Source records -
□ □ □ □ □ □ □
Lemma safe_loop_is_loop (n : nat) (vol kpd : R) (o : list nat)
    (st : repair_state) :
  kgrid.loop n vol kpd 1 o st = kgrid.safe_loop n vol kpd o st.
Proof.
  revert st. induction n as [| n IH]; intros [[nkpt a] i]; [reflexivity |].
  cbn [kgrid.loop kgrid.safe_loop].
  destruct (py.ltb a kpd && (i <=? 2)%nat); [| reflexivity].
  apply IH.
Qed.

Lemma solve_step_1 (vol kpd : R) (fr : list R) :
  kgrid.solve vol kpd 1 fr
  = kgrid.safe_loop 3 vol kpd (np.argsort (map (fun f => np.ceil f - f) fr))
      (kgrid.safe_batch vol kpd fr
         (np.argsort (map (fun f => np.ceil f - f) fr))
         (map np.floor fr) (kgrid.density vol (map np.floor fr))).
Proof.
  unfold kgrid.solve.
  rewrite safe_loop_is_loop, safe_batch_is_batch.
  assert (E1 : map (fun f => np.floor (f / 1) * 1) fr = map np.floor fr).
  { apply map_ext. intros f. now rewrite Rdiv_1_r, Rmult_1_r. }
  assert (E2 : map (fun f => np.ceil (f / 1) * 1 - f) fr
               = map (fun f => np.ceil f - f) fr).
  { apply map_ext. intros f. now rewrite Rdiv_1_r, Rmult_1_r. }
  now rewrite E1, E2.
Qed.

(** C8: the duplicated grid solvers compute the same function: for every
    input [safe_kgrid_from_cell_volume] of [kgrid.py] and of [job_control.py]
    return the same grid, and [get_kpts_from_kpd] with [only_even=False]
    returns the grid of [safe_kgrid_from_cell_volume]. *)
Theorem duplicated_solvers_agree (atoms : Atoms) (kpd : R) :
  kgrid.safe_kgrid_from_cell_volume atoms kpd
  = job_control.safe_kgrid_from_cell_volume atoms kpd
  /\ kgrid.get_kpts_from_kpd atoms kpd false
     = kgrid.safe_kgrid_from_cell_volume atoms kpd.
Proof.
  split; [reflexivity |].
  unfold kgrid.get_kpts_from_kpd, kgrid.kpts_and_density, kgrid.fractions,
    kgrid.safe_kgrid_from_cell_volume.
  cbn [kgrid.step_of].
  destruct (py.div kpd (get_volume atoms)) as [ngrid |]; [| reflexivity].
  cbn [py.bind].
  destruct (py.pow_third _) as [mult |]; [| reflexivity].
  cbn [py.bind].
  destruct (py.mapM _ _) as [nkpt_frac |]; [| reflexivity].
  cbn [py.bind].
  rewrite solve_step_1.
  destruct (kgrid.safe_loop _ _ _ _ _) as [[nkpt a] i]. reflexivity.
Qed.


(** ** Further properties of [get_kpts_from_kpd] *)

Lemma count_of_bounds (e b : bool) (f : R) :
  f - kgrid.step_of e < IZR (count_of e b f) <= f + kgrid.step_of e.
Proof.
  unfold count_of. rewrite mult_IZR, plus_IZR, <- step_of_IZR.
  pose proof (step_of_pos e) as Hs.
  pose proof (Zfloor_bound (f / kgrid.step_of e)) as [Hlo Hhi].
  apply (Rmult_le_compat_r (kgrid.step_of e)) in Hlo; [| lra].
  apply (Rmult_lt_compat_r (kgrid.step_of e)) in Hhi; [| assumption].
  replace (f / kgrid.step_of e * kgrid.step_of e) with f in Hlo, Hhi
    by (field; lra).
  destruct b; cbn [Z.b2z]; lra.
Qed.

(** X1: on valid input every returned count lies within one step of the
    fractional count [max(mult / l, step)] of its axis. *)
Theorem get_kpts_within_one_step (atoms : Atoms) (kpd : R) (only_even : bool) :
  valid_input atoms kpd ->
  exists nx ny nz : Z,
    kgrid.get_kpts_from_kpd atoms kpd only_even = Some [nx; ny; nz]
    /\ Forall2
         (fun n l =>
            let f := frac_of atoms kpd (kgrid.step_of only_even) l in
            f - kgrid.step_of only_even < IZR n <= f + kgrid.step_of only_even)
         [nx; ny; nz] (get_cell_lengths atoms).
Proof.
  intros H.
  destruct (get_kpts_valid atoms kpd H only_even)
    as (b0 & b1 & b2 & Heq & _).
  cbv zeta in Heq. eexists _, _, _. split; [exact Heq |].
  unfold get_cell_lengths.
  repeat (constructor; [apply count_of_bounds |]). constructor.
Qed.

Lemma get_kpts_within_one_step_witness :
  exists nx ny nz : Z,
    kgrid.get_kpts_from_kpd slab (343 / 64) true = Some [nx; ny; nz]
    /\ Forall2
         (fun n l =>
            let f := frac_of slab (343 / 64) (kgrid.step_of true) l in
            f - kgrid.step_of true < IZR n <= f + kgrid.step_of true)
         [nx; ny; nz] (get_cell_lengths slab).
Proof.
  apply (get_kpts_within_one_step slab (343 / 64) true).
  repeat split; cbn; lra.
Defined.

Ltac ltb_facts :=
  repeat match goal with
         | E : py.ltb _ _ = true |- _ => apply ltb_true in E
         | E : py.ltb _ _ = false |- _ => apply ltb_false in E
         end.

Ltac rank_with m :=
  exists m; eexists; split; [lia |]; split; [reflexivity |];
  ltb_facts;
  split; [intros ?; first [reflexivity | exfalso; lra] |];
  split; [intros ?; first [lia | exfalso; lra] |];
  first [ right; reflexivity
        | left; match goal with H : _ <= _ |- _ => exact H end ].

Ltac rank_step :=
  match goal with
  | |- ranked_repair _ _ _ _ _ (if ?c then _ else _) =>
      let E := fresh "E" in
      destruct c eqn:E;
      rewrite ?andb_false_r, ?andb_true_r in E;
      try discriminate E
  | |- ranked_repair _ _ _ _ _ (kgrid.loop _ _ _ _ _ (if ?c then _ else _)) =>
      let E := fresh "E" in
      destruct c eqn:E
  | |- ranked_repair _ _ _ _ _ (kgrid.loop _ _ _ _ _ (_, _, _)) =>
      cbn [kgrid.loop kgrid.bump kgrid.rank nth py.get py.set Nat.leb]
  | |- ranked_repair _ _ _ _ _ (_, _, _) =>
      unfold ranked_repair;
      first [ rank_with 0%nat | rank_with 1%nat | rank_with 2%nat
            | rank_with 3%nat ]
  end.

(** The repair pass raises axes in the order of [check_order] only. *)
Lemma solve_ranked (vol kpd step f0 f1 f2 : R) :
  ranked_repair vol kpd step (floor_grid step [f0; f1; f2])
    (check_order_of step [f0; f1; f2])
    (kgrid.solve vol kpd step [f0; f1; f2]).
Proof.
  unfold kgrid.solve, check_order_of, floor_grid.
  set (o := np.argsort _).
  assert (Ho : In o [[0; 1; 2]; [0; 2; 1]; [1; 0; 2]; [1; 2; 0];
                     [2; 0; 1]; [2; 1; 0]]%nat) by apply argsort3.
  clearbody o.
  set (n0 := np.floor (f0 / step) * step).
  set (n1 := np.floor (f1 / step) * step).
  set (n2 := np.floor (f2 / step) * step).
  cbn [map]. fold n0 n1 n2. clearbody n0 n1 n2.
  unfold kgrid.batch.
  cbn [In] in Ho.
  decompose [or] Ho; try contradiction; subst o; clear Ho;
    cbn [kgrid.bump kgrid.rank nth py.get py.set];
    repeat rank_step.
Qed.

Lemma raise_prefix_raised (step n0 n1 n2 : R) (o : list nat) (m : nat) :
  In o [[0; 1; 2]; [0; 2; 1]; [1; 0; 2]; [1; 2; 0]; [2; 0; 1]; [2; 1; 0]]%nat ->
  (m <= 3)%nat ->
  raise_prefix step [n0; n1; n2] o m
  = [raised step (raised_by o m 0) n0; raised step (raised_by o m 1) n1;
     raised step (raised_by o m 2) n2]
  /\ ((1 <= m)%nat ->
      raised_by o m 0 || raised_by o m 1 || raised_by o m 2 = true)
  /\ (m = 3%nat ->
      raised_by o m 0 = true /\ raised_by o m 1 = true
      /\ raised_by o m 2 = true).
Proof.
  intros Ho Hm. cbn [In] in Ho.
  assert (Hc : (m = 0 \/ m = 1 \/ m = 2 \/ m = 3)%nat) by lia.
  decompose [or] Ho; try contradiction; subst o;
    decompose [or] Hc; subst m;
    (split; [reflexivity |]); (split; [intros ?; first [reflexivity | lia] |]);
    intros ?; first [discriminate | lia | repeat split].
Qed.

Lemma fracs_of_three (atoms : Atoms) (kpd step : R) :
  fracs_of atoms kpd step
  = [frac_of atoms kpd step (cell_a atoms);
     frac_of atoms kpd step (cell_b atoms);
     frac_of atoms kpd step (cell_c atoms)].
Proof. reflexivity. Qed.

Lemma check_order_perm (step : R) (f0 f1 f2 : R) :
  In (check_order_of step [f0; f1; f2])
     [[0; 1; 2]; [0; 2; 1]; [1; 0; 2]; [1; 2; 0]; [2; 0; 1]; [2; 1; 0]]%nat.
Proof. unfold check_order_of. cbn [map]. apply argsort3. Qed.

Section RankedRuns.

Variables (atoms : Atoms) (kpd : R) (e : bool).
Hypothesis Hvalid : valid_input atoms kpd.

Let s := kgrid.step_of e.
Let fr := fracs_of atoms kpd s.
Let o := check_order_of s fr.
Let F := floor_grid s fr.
□ □ □ □ □ □ □
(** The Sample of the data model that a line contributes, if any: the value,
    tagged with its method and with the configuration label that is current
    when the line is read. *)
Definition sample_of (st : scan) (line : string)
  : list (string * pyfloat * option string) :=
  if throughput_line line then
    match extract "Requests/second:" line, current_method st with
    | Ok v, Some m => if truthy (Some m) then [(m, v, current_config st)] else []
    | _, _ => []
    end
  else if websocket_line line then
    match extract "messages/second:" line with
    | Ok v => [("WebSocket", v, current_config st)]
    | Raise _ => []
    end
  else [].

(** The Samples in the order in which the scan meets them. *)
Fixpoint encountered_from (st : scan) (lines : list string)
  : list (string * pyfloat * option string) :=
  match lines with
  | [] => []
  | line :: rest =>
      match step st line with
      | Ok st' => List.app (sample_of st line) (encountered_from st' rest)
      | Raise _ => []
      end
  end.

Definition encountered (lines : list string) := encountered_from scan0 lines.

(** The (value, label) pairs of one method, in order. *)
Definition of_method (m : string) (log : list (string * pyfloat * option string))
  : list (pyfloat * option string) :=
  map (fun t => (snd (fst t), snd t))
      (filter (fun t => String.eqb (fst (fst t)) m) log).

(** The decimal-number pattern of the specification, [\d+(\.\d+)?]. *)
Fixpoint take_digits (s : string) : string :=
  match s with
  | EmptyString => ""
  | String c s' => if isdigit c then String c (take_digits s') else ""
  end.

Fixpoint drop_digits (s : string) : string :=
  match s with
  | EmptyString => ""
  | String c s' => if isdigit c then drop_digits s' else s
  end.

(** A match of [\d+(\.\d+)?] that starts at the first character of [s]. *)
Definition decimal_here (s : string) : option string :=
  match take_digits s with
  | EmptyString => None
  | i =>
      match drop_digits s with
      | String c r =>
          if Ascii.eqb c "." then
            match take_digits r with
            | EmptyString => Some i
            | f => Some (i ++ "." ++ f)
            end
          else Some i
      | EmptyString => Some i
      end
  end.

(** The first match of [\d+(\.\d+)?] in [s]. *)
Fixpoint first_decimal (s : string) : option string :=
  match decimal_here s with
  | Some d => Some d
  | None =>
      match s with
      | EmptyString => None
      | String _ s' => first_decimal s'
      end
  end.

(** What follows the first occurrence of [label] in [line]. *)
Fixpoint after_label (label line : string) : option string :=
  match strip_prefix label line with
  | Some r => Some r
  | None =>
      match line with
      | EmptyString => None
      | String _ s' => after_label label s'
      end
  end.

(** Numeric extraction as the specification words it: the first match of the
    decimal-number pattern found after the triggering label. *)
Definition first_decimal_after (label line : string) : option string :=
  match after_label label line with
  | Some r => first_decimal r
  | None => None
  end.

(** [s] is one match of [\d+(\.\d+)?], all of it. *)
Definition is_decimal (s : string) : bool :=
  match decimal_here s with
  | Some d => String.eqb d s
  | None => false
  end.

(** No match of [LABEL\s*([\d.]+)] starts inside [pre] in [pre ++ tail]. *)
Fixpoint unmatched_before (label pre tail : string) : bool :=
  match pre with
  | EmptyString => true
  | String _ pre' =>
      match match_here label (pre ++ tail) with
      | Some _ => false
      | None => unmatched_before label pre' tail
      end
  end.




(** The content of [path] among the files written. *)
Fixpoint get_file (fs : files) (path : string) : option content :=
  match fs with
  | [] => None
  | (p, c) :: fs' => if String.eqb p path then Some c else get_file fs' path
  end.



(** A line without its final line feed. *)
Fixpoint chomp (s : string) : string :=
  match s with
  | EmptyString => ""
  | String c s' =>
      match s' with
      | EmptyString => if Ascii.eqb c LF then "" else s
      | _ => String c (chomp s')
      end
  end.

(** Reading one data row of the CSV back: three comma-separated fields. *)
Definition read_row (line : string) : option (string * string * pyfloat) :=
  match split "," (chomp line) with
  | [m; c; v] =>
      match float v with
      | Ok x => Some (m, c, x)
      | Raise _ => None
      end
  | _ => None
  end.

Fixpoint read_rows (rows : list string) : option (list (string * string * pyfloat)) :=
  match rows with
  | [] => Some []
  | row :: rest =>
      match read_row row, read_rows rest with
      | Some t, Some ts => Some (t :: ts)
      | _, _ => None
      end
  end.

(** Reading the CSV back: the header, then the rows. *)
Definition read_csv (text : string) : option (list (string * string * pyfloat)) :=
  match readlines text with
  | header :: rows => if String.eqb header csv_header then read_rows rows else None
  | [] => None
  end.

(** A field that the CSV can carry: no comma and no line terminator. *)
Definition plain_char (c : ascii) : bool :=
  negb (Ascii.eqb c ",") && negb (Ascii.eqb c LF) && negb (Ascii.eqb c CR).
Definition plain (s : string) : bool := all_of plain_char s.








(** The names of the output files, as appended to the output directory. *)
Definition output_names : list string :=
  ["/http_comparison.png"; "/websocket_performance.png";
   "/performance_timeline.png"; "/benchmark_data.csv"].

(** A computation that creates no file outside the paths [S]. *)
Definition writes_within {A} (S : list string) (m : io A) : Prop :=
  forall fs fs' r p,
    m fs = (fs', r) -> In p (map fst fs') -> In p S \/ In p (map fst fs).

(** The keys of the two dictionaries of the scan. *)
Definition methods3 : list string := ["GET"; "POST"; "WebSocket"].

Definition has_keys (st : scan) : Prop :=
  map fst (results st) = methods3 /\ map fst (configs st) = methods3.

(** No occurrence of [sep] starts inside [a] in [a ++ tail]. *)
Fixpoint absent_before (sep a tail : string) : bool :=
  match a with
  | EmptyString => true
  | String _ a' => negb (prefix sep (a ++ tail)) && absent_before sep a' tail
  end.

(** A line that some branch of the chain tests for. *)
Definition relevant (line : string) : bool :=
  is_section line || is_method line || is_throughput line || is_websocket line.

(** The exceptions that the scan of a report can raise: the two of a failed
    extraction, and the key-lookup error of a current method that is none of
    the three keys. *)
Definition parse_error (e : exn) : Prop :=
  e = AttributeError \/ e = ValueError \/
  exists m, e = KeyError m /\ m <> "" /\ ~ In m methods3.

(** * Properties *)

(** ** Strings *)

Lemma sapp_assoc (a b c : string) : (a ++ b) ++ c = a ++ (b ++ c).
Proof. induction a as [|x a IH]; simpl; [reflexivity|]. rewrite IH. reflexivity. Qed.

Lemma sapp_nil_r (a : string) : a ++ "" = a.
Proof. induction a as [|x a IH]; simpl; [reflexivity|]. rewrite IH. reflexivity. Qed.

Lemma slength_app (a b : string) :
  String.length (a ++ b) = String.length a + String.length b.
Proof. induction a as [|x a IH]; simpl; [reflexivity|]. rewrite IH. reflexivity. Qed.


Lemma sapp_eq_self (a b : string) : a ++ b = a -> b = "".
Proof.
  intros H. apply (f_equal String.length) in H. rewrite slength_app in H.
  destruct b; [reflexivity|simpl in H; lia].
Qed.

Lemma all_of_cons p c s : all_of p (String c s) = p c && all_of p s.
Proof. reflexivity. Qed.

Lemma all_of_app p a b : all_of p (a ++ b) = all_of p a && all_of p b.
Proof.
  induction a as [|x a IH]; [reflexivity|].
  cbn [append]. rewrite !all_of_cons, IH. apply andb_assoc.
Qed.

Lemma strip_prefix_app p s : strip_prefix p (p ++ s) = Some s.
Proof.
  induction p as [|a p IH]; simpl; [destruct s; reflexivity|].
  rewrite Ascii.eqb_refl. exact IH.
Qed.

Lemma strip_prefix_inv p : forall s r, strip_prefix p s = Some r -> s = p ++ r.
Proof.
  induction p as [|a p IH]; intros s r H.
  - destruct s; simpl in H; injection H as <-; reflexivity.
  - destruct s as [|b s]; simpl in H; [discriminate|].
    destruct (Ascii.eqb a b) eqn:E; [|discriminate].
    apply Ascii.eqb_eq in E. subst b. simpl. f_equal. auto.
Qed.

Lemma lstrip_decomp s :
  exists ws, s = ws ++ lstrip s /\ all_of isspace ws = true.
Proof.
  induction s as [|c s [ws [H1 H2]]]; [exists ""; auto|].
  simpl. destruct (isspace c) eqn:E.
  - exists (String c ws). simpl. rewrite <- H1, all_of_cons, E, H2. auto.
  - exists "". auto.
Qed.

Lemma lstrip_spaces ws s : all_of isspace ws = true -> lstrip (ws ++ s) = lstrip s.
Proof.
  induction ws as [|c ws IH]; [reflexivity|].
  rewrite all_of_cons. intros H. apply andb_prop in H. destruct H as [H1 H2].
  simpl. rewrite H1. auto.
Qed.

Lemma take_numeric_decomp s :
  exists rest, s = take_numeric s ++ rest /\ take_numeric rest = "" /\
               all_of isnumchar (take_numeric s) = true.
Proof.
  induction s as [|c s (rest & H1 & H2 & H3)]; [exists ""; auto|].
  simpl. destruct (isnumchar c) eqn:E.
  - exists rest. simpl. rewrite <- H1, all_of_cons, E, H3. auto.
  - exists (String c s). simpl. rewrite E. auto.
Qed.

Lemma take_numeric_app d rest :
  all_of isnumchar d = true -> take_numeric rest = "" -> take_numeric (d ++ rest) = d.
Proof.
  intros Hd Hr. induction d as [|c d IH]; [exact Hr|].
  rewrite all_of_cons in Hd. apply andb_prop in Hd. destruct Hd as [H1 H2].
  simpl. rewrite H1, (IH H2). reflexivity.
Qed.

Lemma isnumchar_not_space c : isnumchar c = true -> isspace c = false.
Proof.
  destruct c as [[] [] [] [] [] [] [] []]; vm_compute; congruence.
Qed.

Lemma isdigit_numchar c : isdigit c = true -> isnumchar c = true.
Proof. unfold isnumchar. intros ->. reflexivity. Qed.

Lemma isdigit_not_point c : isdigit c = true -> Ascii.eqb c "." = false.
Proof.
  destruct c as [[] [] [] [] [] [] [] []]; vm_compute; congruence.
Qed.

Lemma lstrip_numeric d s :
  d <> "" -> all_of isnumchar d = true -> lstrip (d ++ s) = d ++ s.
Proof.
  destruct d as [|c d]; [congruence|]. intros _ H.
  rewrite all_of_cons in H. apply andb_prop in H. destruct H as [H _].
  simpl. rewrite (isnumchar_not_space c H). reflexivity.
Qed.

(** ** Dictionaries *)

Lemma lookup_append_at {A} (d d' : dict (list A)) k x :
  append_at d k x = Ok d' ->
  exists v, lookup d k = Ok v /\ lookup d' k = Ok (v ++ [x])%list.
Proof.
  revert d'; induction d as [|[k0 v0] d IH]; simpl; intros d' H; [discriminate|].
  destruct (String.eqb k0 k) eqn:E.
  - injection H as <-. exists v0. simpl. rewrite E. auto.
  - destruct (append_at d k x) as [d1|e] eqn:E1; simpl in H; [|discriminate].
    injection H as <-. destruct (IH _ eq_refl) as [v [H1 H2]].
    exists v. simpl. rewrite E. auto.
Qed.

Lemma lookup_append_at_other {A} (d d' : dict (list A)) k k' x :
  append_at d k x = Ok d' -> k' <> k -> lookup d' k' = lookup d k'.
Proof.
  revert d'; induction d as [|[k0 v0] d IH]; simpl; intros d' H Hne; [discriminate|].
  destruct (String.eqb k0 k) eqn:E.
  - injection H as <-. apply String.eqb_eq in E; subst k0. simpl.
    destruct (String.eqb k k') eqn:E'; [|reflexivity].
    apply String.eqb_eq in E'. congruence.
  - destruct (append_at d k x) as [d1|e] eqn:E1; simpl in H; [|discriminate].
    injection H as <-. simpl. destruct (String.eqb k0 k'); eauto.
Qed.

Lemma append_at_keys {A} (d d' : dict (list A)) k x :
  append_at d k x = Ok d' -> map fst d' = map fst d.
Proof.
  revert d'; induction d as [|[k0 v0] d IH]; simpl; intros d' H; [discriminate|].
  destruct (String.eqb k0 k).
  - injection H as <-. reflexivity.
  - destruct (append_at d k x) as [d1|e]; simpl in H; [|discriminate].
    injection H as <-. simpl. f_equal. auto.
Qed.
□ □ □ □ □ □ □
ABOUT THIS EXERCISE -
Which lines in the data above contain "revert"? Show each one.

THE COMPLETED TASK -
  revert st. induction n as [| n IH]; intros [[nkpt a] i]; [reflexivity |].
  revert d'; induction d as [|[k0 v0] d IH]; simpl; intros d' H; [discriminate|].
  revert d'; induction d as [|[k0 v0] d IH]; simpl; intros d' H Hne; [discriminate|].
  revert d'; induction d as [|[k0 v0] d IH]; simpl; intros d' H; [discriminate|].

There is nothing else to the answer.